==== INFORMATION ====
(* ===== verification/Listing.v ===== *)
(** * Listings

    [ls] on a directory of the volume: a line for each of its entries, in their
    order, whatever the directory holds; and a session that makes a directory,
    puts a file in it and lists it. *)
From S2P Require Import Prelude Mem Strings Scheduler Uart Devices Disk Fat16 Volume Files Directory Slots Root Paths FileSys Descriptors FileCalls Names Tree Create Subdir NamedFiles Kernel Machine Syscalls Process Commands Session Removal System Runs.
From S2P Require Programs.

(** The line of an entry. *)
Definition ls_line (e : fat16_dir_entry_t) : list Z :=
  (if is_dir e then bytes_of "d  " else bytes_of "f  ") ++ text (filename e) ++
  (if bool_decide (text (extension e) = []) then [] else DOT :: text (extension e)) ++ [10].
Definition ls_text (es : list fat16_dir_entry_t) : list Z := es ≫= ls_line.

(** The fields an entry has when it is read from a slot. *)
Record node_shape (e : fat16_dir_entry_t) : Prop := {
  nsh_name : zlength (filename e) = 9;
  nsh_ext : zlength (extension e) = 4;
  nsh_terminated : terminated e
}.

Lemma text_length l : (length (text l) <= length l)%nat.
Proof. induction l as [|c l IH]; cbn; [done|]. destruct (c =? 0); simpl; lia. Qed.
(** C26 (refinement): whatever keys are pressed before Return, of those of the
    editor - characters, backspace and the two arrows; not Ctrl+C, which ends
    the call, the characters NUL and 0xff or other escape sequences ([key_ok])
    -, [get_line] gives the text that a zipper of 100 characters holds after
    them, terminated, and leaves what was typed after Return for the next read.
    *)
Theorem get_line_spec keys buf kb rest fuel :
  Forall key_ok keys -> chars kb = keystrokes keys ++ 13 :: rest -> EOF ∉ chars kb -> zlength buf = 101 -> (length keys < fuel)%nat ->
  exists x kb' out, let '(before, after) := foldl edit ([], []) keys in
    get_line fuel buf 101 kb = Ok (cstr (before ++ after) x, kb', out) /\ chars kb' = rest /\ nonul (before ++ after).
Proof.
  intros Hk Hkb Hn Hb Hf. assert (Hs0 : shows (Line mush_prompt (replicate 101 0) 100 0) ([], [])).
  { constructor; cbn; try done. constructor. }
  assert (Em : make_line mush_prompt (replicate 101 0) 100 = Ok (Line mush_prompt (replicate 101 0) 100 0)) by reflexivity.
  unfold get_line. rewrite Em. ok_bind. destruct (print_spec _ _ Hs0) as [o Eo]. rewrite Eo. ok_bind.
  destruct (keystrokes keys ++ 13 :: rest) as [|c r] eqn:Er; [by destruct (keystrokes keys)|].
  destruct (next_char kb c r Hkb Hn) as (kb1 & Ec & Hkb1). rewrite Ec. ok_bind.
  destruct (line_loop keys c _ ([], []) kb1 o rest fuel Hs0 Hk) as (line & kb' & out & El & Hkb' & Hs); [by rewrite Hkb1| |done|].
  { rewrite Hkb1. rewrite Hkb in Hn. set_solver. }
  rewrite El. ok_bind. destruct (print_newline_spec line _ Hs) as [o2 Eo2]. rewrite Eo2. ok_bind.
  pose proof (shows_length line _ Hs) as Hlen. destruct (foldl edit ([], []) keys) as [L R].
  rewrite stdmem_copy_spec by lia. ok_bind. rewrite slice_0 by lia.
  assert (splice buf 0 (contents line) = contents line) as -> by (unfold splice; rewrite drop_ge by lia; by rewrite app_nil_r).
  destruct Hs as [Hc _ _ Hnn Hff _]. cbn [fst snd] in *. rewrite buf_set_Ok by lia. ok_bind.
  rewrite list_insert_id.
  - destruct (101 - length L - length R)%nat as [|m] eqn:Em2; [lia|]. eexists (replicate m 0), kb', _. split; [|done].
    rewrite Hc. unfold cstr. by rewrite <- app_assoc.
  - rewrite Hc, app_assoc, lookup_app_r by (rewrite length_app; lia). apply lookup_replicate_2. rewrite length_app. lia.
Qed.

Lemma get_line_spec_witness :
  exists x kb' out, get_line 10 (replicate 101 0) 101 (Keyboard (bytes_of "lx") ([127; 97; 27; 91; 68; 115; 13; 120])) =
    Ok (cstr (bytes_of "lsa") x, kb', out) /\ chars kb' = [120] /\ nonul (bytes_of "lsa").
Proof.
  apply (get_line_spec [Char 108; Char 120; Backspace; Char 97; Left; Char 115] (replicate 101 0)
    (Keyboard (bytes_of "lx") ([127; 97; 27; 91; 68; 115; 13; 120])) [120] 10); [|done| |done|simpl; lia].
  - repeat constructor; done.
  - apply (bool_decide_unpack _). by vm_compute.
Defined.
(** * Provincial dashboard (MapaWeb/app.js): a shallow embedding

    The dashboard is the class [MapaProvincias].  Its methods are embedded
    below, method by method and under their own names:

    - JSON numbers are rationals ([Q]); the code only compares and
      subtracts them, and on the numbers a JSON document can hold the sign
      of [b - a] is the order of [a] and [b];
    - a JSON object is its list of [key, value] pairs in the order
      [Object.entries] enumerates them;
    - [Array.prototype.sort] is the stable sort of ECMAScript;
    - [this], the page's two containers, the console, the network and the
      Chart.js instances form one explicit state, threaded through a small
      state-and-exception monad ([try]/[catch] keeps the effects made before
      the throw). *)

From Stdlib Require Import List String Bool Arith ZArith QArith Lia Lqa.
From Stdlib Require Import Sorting.Permutation Sorting.Sorted.
From Stdlib Require Import Structures.OrdersEx.
From Stdlib Require Import DecimalString.
Import ListNotations.

Local Open Scope string_scope.
Local Open Scope Q_scope.

(** ** JavaScript values the dashboard uses *)

Module Js.

(** [a > b] on numbers. *)
Definition gt (a b : Q) : bool := negb (Qle_bool a b).

(** An object: its own enumerable properties, in enumeration order. *)
Definition object (V : Type) : Type := list (string * V).

Definition entries {V : Type} (o : object V) : list (string * V) := o.

Definition keys {V : Type} (o : object V) : list string := List.map fst o.

(** Property read [o[k]]: [None] stands for [undefined]. *)
Fixpoint get {V : Type} (o : object V) (k : string) : option V :=
  match o with
  | [] => None
  | (k', v) :: o' => if String.eqb k k' then Some v else get o' k
  end.

(** Truthiness of a string-or-null value: [null] and the empty string are
    falsy. *)
Definition truthy (v : option string) : bool :=
  match v with
  | None => false
  | Some s => negb (String.eqb s "")
  end.

(** [v || d] where [v] is a string or [null] and [d] a string. *)
Definition or_else (v : option string) (d : string) : string :=
  match v with
  | Some s => if truthy v then s else d
  | None => d
  end.

(** *** [Array.prototype.sort(comparefn)]

    The sort is stable, and [comparefn(a, b) > 0] asks for [b] before [a].
    With a consistent comparator the result is fixed by the language
    standard whatever algorithm the engine runs; it is computed here by
    insertion from the right end, which keeps equal elements in their
    original order. *)
Section Sort.
Context {A : Type} (comparefn : A -> A -> Q).

Fixpoint insert (x : A) (l : list A) : list A :=
  match l with
  | [] => [x]
  | y :: l' => if gt (comparefn x y) 0 then y :: insert x l' else x :: y :: l'
  end.
(** * Swap detection and valuation (src/src/swap_analysis.py)

    A shallow embedding of [SwapAnalyzer] and of the parts of the
    CoinGecko client and of the SQLite store it touches, followed by the
    properties of the swap detector.

    Conventions of the embedding.
    - The [transactions] table is the list of its rows in rowid order; a
      row is a record with one field per column of [_SCHEMA] (src/src/db.py).
    - [Decimal] and the REAL/float values that cross the persistence
      boundary are exact rationals ([Qc]): the 28-digit rounding of the
      decimal context and the binary rounding of [float()] are not
      modelled, so [Decimal(str(x))] and [float(d)] are the identity.
    - The price oracle is the duck-typed [cg_client] object: a record of
      three functions that either return a value or raise
      [CoinGeckoError], the one exception class of src/src/coingecko.py;
      exceptions of the HTTP transport under it are not modelled.  Every
      call to the oracle and every [print] is recorded, in order, in a
      trace.
    - [datetime] values and [datetime.fromisoformat] are kept abstract.
    - The second part embeds what feeds the analyzer: [upsert_events]
      (src/src/db.py), the filters of src/fetch_and_store.py on the
      transfers already fetched, the spam rules of src/src/spam_filters.py
      and the two caches of the real [CoinGeckoClient].  Network replies are
      arguments; [int(s, 16)], the rowid that AUTOINCREMENT draws,
      [CURRENT_TIMESTAMP] and the URL pattern of the spam rules are
      parameters; strings are ASCII. *)

From Stdlib Require Import List ZArith QArith Qcanon String Ascii Bool Lia.
From Stdlib Require Import Permutation Sorted OrderedTypeEx.
Import ListNotations.

Set Implicit Arguments.

Local Open Scope string_scope.
Local Open Scope list_scope.

(** ** Numbers *)

Abbreviation Decimal := Qc (only parsing).
Abbreviation float := Qc (only parsing).

Definition Decimal_of_float (x : float) : Decimal := x.
Definition float_of_Decimal (d : Decimal) : float := d.

Definition Decimal_leb (a b : Decimal) : bool := Qle_bool a b.
Definition Decimal_ltb (a b : Decimal) : bool := negb (Qle_bool b a).
Definition Decimal_zero : Decimal := Q2Qc 0.

(** ** Strings: the fragments of [str] the analyzer uses (ASCII letters) *)

Definition ascii_lower (c : ascii) : ascii :=
  let n := nat_of_ascii c in
  if (65 <=? n)%nat && (n <=? 90)%nat then ascii_of_nat (n + 32) else c.

Definition ascii_upper (c : ascii) : ascii :=
  let n := nat_of_ascii c in
  if (97 <=? n)%nat && (n <=? 122)%nat then ascii_of_nat (n - 32) else c.

Fixpoint lower (s : string) : string :=
  match s with
  | EmptyString => EmptyString
  | String c s' => String (ascii_lower c) (lower s')
  end.

Fixpoint upper (s : string) : string :=
  match s with
  | EmptyString => EmptyString
  | String c s' => String (ascii_upper c) (upper s')
  end.

(** [ts.endswith("Z")] and [ts[:-1]]. *)
Fixpoint endswith_Z (s : string) : bool :=
  match s with
  | EmptyString => false
  | String c EmptyString => Ascii.eqb c "Z"%char
  | String _ s' => endswith_Z s'
  end.

Fixpoint drop_last (s : string) : string :=
  match s with
  | EmptyString => EmptyString
  | String _ EmptyString => EmptyString
  | String c s' => String c (drop_last s')
  end.

(** [x or ""] and the truth value of an optional string. *)
Definition or_empty (o : option string) : string :=
  match o with Some s => s | None => "" end.

Definition truthy_str (o : option string) : bool :=
  match o with Some s => negb (s =? "") | None => false end.

Definition opt_string_eqb (a b : option string) : bool :=
  match a, b with
  | None, None => true
  | Some x, Some y => x =? y
  | _, _ => false
  end.

(** ** The store *)

(** One row of [transactions] (all columns of [_SCHEMA]). *)
Record Transaction := mkTransaction {
  id : Z;
  chain : string;
  tx_hash : string;
  unique_id : string;
  block_number : option Z;
  block_timestamp : option string;
  from_address : option string;
  to_address : option string;
  asset : option string;
  value : option float;
  raw_value_wei : option string;
  category : option string;
  contract_address : option string;
  erc721_token_id : option string;
  erc1155_metadata : option string;
  is_swap : Z;
  swap_spent_asset : option string;
  swap_spent_amount : option float;
  swap_spent_usd : option float;
  swap_btc_price_at_purchase : option float;
  swap_btc_amount : option float;
  swap_btc_price_current : option float;
  swap_btc_value_usd : option float;
  raw_json : option string;
  created_at : option string
}.

(** The [sqlite3.Row] produced by the SELECT of [_group_transactions]. *)
Record Row := mkRow {
  r_id : Z;
  r_chain : string;
  r_tx_hash : string;
  r_block_timestamp : option string;
  r_from_address : option string;
  r_to_address : option string;
  r_asset : option string;
  r_value : option float;
  r_category : option string;
  r_contract_address : option string
}.

Definition select_row (t : Transaction) : Row :=
  mkRow (id t) (chain t) (tx_hash t) (block_timestamp t) (from_address t)
        (to_address t) (asset t) (value t) (category t) (contract_address t).

(** [ORDER BY block_timestamp]: NULL sorts first, TEXT by byte order; ties
    keep the scan (rowid) order. *)
Definition timestamp_leb (a b : option string) : bool :=
  match a, b with
  | None, _ => true
  | Some _, None => false
  | Some x, Some y => String.leb x y
  end.

Fixpoint insert_by_timestamp (r : Row) (l : list Row) : list Row :=
  match l with
  | [] => [r]
  | x :: l' =>
      if timestamp_leb (r_block_timestamp x) (r_block_timestamp r)
      then x :: insert_by_timestamp r l'
      else r :: x :: l'
  end.

Definition order_by_timestamp (l : list Row) : list Row :=
  fold_left (fun acc r => insert_by_timestamp r acc) l [].

Definition fetchall (conn : list Transaction) : list Row :=
  order_by_timestamp (map select_row conn).

(** [UPDATE transactions SET ... WHERE id = ?] *)
Definition update_where_id (rid : Z) (f : Transaction -> Transaction)
           (conn : list Transaction) : list Transaction :=
  map (fun t => if (id t =? rid)%Z then f t else t) conn.

Definition set_is_swap (t : Transaction) : Transaction :=
  mkTransaction (id t) (chain t) (tx_hash t) (unique_id t) (block_number t)
    (block_timestamp t) (from_address t) (to_address t) (asset t) (value t)
    (raw_value_wei t) (category t) (contract_address t) (erc721_token_id t)
    (erc1155_metadata t)
    1%Z (swap_spent_asset t) (swap_spent_amount t) (swap_spent_usd t)
    (swap_btc_price_at_purchase t) (swap_btc_amount t)
    (swap_btc_price_current t) (swap_btc_value_usd t)
    (raw_json t) (created_at t).

(** The seven [?] of the UPDATE in [_enrich_incoming], before the id. *)
Record EnrichParams := mkParams {
  p_spent_asset : option string;
  p_spent_amount : option float;
  p_usd_spent : option float;
  p_btc_price_purchase : option float;
  p_btc_amount : option float;
  p_btc_price_current : option float;
  p_btc_value : option float
}.

Definition set_enrichment (p : EnrichParams) (t : Transaction) : Transaction :=
  mkTransaction (id t) (chain t) (tx_hash t) (unique_id t) (block_number t)
    (block_timestamp t) (from_address t) (to_address t) (asset t) (value t)
    (raw_value_wei t) (category t) (contract_address t) (erc721_token_id t)
    (erc1155_metadata t)
    1%Z (p_spent_asset p) (p_spent_amount p) (p_usd_spent p)
    (p_btc_price_purchase p) (p_btc_amount p)
    (p_btc_price_current p) (p_btc_value p)
    (raw_json t) (created_at t).

(** ** Exceptions, the trace, and the monad of traced fallible code *)

Inductive exn :=
| ValueError (msg : string)
| KeyError (msg : string)
| CoinGeckoError (msg : string).

Section Analyzer.

(** [datetime] (already converted to UTC) and
    [datetime.fromisoformat(ts).astimezone(timezone.utc)], [None] standing
    for the [ValueError] that [_parse_timestamp] catches. *)
Variable datetime : Type.
Variable fromisoformat : string -> option datetime.

Inductive Event :=
| CallCurrentPrice (coin_id : string)
| CallPriceAtTimestamp (coin_id : string) (timestamp : datetime)
| CallCoinIdByContract (platform_id contract_address : string)
| Print (line : string).

Definition T (A : Type) : Type := (exn + A) * list Event.

Definition ret {A} (a : A) : T A := (inr a, []).
(** X16: a batch run without display, visualization and debugger, on an
    even number of files and a valid format: [main] returns, no window is
    opened, and every pair leaves exactly one trace: the reports printed,
    the warnings of too few matches and the error records together are as
    many as the pairs; with [--save-thumbnail] one file is written for each
    report, and none otherwise. *)
Theorem main_batch_accounting
    (open_image : string -> result (string * Image))
    (Descriptors : Type)
    (detectAndCompute : Image -> list KeyPoint * Descriptors)
    (knnMatch : Descriptors -> Descriptors -> result (list (DMatch * DMatch)))
    (cv2_findHomography :
       list (Q * Q) -> list (Q * Q) -> result (Homography * list bool))
    (cv2_resize : Image -> Z * Z -> result Image)
    (splitext : string -> string * string)
    (draw_matches :
       Image -> Image -> option Image -> option CropBox ->
       list (KeyPoint * KeyPoint) -> option (list bool) -> result Image)
    (pdb_pm : World -> World)
    (args : Args) (st : MainState) :
  args_display args = false ->
  args_save_visualization args = false ->
  args_debug args = false ->
  (length (args_files args) mod 2 = 0)%nat ->
  args_thumbnail_format args = "jpg"%string \/
  args_thumbnail_format args = "png"%string ->
  exists msgs reports files_written errors,
    main open_image detectAndCompute knnMatch cv2_findHomography cv2_resize
         splitext draw_matches pdb_pm args st
    = ({| world := extended (world st) msgs reports files_written [];
          error_log := error_log st ++ errors |}, Finished) /\
    (length reports + found_only_count msgs + length errors
     = length (args_files args) / 2)%nat /\
    length files_written
    = (if args_save_thumbnail args then length reports else 0%nat).
Proof.
  intros Hdisplay Hvis Hdebug Heven Hfmt.
  unfold main. rewrite Heven. cbn [Nat.eqb negb].
  replace (String.eqb (args_thumbnail_format args) "jpg"
           || String.eqb (args_thumbnail_format args) "png") with true.
  - cbn [negb]. now apply main_loop_accounting.
  - symmetry. apply orb_true_iff.
    destruct Hfmt as [E|E]; [left|right]; now apply String.eqb_eq.
Qed.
====
• WHAT YOU WILL DO:
Considering the entries above, how many lines contain "detectAndCompute"? Give that number with nothing else.

• TASK ANSWER:
2